Various types of web page loading efficiency measurements are provided by PageSpeed Insights. Though the browser-based version of this tool is excellent for comparatively small in-depth analyses, it isn’t designed for mass checks. However, the Google PageSpeed Insights API is useful in this situation.
We will provide you with a brief introduction to the PageSpeed Insights API in this article, as well as instructions on how to use Python to automate the Bulk Performance tests.
What Is PageSpeed Insights API?
The PageSpeed Insights API provides lab data from Lighthouse and authentic data from the Chrome User Experience Report. It analyses the provided URL using Lighthouse to create a performance score that quantifies the page’s effectiveness across many criteria.
Additionally, PSI offers data on “DOM Size,” “Deepest DOM Child Element,” “Total Task Count,” and “DOM Content Loaded” time. These are all indicators of how quickly a website loads. It shows how Google developers interpret the idea of page loading performance.
See Also: Google PageSpeed Scores | New Lighthouse 8.0 Update
Automation of PageSpeed Tests Ssing PythonÂ
Using Python for bulk page speed tests allows you to get an overview of the entire website and examine potential changes that could enhance the user experience, crawl effectiveness, conversion rate, and ranking. So let’s look at how you can use Python to execute PageSpeed Insights API performance tests in bulk.
To begin the automation, you will need the PageSpeed Insights API key. If this feature is unknown to you, you can learn more about the PageSpeed Insights API at https://developers.google.com.
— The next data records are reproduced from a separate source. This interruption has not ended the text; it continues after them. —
(** ** Lemmas: envelopes *)
Lemma safe_quote s : str_forall json_safe s = true -> quote_fuel (String.length s) s = s.
Proof.
  induction s as [|c s IH]; [done|]. simpl. intros [Hc Hs]%andb_true_iff.
  rewrite Hc. apply json_safe_plain in Hc as [_ Hlt]. destruct (Z.ltb_spec (byte_val c) 128); [|lia].
  rewrite app_cons_str, app_nil_l_str. by rewrite IH.
Qed.

Lemma safe_unquote s : str_forall json_safe s = true -> unquote s = s.
Proof.
  unfold unquote. induction s as [|c s IH]; [done|]. simpl. intros [Hc Hs]%andb_true_iff.
  apply json_safe_plain in Hc as [(_ & _ & Hb & _) Hlt].
  destruct (Z.eqb_spec (byte_val c) 92); [done|]. unfold utf8_size. cbv zeta.
  destruct (Z.ltb_spec (byte_val c) 128); [|lia]. simpl. rewrite app_cons_str, app_nil_l_str.
  by rewrite IH.
Qed.

Lemma hex_safe s : str_forall json_safe (hex_encode s) = true.
Proof.
  assert (forall d, 0 <= d < 16 -> json_safe (hex_chr d) = true) as Hd.
  { intros d Hd. assert (In d (map Z.of_nat (seq 0 16))) as Hin.
    { apply in_map_iff. exists (Z.to_nat d). rewrite in_seq. lia. }
    simpl in Hin. repeat destruct Hin as [<-|Hin]; [reflexivity..|done]. }
  induction s as [|c s IH]; [done|]. simpl. pose proof (byte_val_range c). rewrite IH.
  rewrite !Hd; [done| |].
  - apply Z.mod_pos_bound. lia.
  - split; [apply Z.div_pos; lia|apply Z.div_lt_upper_bound; lia].
Qed.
After that, there is a requirement for various libraries that can retrieve the URL and create the data frame, such as Pandas and Advertools. Use the Pandas library, which makes it simple to extract the data we need in table style and export it to CSV, to do this.
In addition, you must list all of the URLs before parsing the metrics. You must simultaneously establish a “For Loop” to capture the API responses at each URL.
Next, in order to get the metrics, you must submit a request to the Page Speed Insights API. To start with, you can check the metrics that are available on the Internet, while a significant portion of them will be first for you.
Once you have all the metrics, creating a data frame and obtaining the results in XLSX format is simple.
Conclusion
The Google PageSpeed Insights API is a fantastic, user-friendly, and scalable way to automate the site speed testing procedure for any website. It allows you to simply include PageSpeed Insights information into your development and delivers customized ideas for how to optimize your site.
Additionally, testing a webpage with Lighthouse within a browser is very simple and convenient. But scaling the program is still manual and challenging. However, Python is able to help in this situation.
Therefore, using Python and the PageSpeed Insights API, you can quickly do the bulk performance tests. This will assist you in running several pages each day, which would otherwise be a very laborious operation.